Dataset items:

BEGIN

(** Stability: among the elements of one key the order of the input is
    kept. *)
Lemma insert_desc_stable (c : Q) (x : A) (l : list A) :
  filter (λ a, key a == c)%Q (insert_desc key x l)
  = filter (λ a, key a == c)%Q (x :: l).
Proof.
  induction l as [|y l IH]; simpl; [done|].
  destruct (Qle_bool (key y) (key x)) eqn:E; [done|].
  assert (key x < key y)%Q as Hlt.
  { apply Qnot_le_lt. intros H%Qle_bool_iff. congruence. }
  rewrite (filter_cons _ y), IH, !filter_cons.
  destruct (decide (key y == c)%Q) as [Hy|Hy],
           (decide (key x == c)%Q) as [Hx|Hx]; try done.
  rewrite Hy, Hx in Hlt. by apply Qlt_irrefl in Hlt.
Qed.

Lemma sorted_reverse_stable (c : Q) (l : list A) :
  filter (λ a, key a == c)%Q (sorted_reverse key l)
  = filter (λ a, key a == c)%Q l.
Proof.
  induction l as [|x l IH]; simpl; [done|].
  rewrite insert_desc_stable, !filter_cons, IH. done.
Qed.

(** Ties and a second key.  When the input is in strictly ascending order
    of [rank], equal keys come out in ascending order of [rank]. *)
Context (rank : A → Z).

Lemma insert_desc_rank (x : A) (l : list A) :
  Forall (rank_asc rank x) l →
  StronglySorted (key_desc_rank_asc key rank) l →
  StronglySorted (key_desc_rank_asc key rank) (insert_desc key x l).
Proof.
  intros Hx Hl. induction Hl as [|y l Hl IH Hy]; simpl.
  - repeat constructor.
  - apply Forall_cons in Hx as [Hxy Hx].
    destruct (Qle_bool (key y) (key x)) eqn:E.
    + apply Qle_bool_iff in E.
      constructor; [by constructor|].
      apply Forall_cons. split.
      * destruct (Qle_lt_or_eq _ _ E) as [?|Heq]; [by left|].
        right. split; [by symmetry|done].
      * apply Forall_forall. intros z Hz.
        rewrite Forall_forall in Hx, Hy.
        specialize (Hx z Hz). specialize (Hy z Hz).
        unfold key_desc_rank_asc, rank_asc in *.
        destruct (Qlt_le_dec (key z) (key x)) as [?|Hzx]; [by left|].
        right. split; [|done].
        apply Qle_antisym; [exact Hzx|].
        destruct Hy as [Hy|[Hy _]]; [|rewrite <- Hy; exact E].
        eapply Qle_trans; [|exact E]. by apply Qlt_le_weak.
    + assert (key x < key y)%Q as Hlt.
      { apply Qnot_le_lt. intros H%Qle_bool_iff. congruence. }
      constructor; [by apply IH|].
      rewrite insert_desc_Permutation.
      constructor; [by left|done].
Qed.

END

• _Exercise prompt_
Only lines holding the word "StronglySorted" belong in the answer; copy all of them from the records.

• _Response to this exercise_
  StronglySorted (key_desc_rank_asc key rank) l →
  StronglySorted (key_desc_rank_asc key rank) (insert_desc key x l).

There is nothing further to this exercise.